GitHub released Rubber Duck, an experimental feature in Copilot CLI that uses cross-model review to catch coding errors that single AI models consistently miss. When developers use Claude as their primary coding agent, Rubber Duck automatically runs a secondary review using GPT-5.4, and vice versa. The system triggers at three key points: after planning, after complex implementations, and after writing tests but before execution.
This addresses a fundamental problem with AI coding agents: they compound early mistakes because later steps build on the same flawed assumptions. Self-reflection helps, but a model reviewing its own work is still constrained by the same training biases that created the error. Different model families—Anthropic's Claude versus OpenAI's GPT—carry different training biases, making cross-model review more effective at surfacing blind spots.

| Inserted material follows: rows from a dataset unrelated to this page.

(* ===== verification/JsonStream.v ===== *)
(** * JsonStream: the writer to a stream

    [StyledStreamWriter] of [atb_sak/src/json/json_writer.cpp] and [operator<<].  Its
    methods are those of [StyledWriter] over again, but for the indentation, which the
    constructor is given, and [writeIndent], which always begins a line; so they are the
    methods of [JsonWriter] with another [Layout].  The document is what has been put
    into the stream. *)
From stdpp Require Import base list.
From S2P Require Import Prelude Control Streams JsonValue JsonWriter JsonReader JsonText JsonTrip JsonStyled JsonProps.

(** [StyledStreamWriter::writeIndent] *)
Definition stream_writeIndent : Ctl fault StyledWriter unit :=
  modify (fun w => set_sw_document (sw_document w ++ [LF] ++ sw_indentString w) w).

Definition stream_layout (indentation : list Z) : Layout := {|
  indentation_ := indentation;
  put_indent := stream_writeIndent;
|}.

(** [StyledStreamWriter::StyledStreamWriter]; the indentation is a tab if none is given. *)
Definition StyledStreamWriter_new (indentation : option (list Z)) : Layout := stream_layout (default [9] indentation).

Section Stream.
Context {D : Doubles} (W : Layout).

Definition stream_pushValue : list Z -> Ctl fault StyledWriter unit := pushValue.
Definition stream_writeWithIndent : list Z -> Ctl fault StyledWriter unit := writeWithIndent (L := W).
Definition stream_indent : Ctl fault StyledWriter unit := indent (L := W).
Definition stream_unindent : Ctl fault StyledWriter unit := unindent (L := W).
Definition stream_writeCommentBeforeValue : Value -> Ctl fault StyledWriter unit := writeCommentBeforeValue.
Definition stream_writeCommentAfterValueOnSameLine : Value -> Ctl fault StyledWriter unit := writeCommentAfterValueOnSameLine.
Definition stream_hasCommentForValue (v : Value) : bool :=
  hasComment commentBefore v || hasComment commentAfterOnSameLine v || hasComment commentAfter v.
Definition stream_normalizeEOL : list Z -> list Z := normalizeEOL.
Definition stream_isMultineArray : Z -> list child -> Ctl fault StyledWriter bool := isMultineArray.
Definition stream_writeArrayValue : Z -> list child -> Ctl fault StyledWriter unit := writeArrayValue (L := W).
Definition stream_writeObjectValue : list (list Z * child) -> Ctl fault StyledWriter unit := writeObjectValue (L := W).
Definition stream_writeValue : Value -> Ctl fault StyledWriter unit := styled_value (L := W).

(** [write]: what is in the stream behind it. *)
Definition StyledStreamWriter_write (out : list Z) (root : Value) : list Z + fault :=
  match (stream_writeCommentBeforeValue root ;; stream_writeValue root ;;
         stream_writeCommentAfterValueOnSameLine root ;; sw_emit [LF]) (mk_styled out [] [] false) with
  | inl (_, w) => inl (sw_document w)
  | inr (f, _) => inr f
  end.
End Stream.

(** [operator<<] *)
Definition stream_out {D : Doubles} (sout : list Z) (root : Value) : list Z + fault :=
  StyledStreamWriter_write (StyledStreamWriter_new None) sout root.

(** ** The round trip *)

Lemma stream_laws ind : spaces ind -> LayoutLaws (stream_layout ind).
Proof.
  intros Hi. split; [done|]. intros s Hs. exists ([LF] ++ sw_indentString s). split; [|done].
  apply Forall_app. split; [by apply Forall_singleton|done].
Qed.

Section Trip.
Context {D : Doubles}.

(** What a [StyledStreamWriter] with any white space for its indentation puts into a
    stream, behind whatever is there already, is a text that the reader reads back as the
    same value (up to the type of integers and the holes of arrays). *)
Theorem stream_roundtrip ind out v collectComments :
  spaces ind -> value_ok v -> printable v -> plain v ->
  exists text, StyledStreamWriter_write (StyledStreamWriter_new (Some ind)) out v = inl (out ++ text) /\
    parse collectComments text Value_null = inl (true, normal v, []).
Proof. intros Hi. apply (layout_reads (L := stream_layout ind) (LayoutLaws0 := stream_laws ind Hi) out). Qed.
End Trip.

(** ** A concrete document *)

Lemma stream_roundtrip_witness :
  exists text,
    StyledStreamWriter_write (D := integral_doubles) (StyledStreamWriter_new (Some [9])) (bytes "config: ") camera =
      inl (bytes "config: " ++ text) /\
    parse (D := integral_doubles) true text Value_null = inl (true, normal camera, []).
Proof. apply (@stream_roundtrip integral_doubles [9]); [by repeat constructor|check_value..]. Defined.

(** Every bracket of a container begins a line, the first one too. *)
Example stream_layout_of_object :
  stream_out (D := integral_doubles) [] (object_with [(bytes "id", of_int 7)]) =
    inl ([LF] ++ bytes "{" ++ [LF; 9] ++ [34] ++ bytes "id" ++ [34] ++ bytes " : 7" ++ [LF] ++ bytes "}" ++ [LF]).
Proof. vm_compute. reflexivity. Qed.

Benchmark results on SWE-Bench Pro show Claude Sonnet with Rubber Duck closed 74.7% of the performance gap to the more capable Claude Opus, with gains most pronounced on multi-file tasks requiring 70+ steps. GitHub's examples reveal the kinds of errors caught: schedulers that exit immediately, infinite loops in background tasks, and silent data overwrites that drop search categories. One particularly telling case involved NodeBB's email system, where three files were reading from a Redis key that new code had stopped writing—a deployment-breaking bug with no error message.
For developers, this represents a practical step toward more reliable AI coding assistance. The narrow focus on surfacing assumptions, edge cases, and requirement conflicts suggests GitHub understands that effective AI review isn't about rewriting code—it's about identifying the specific failure modes that human developers need to know about before shipping.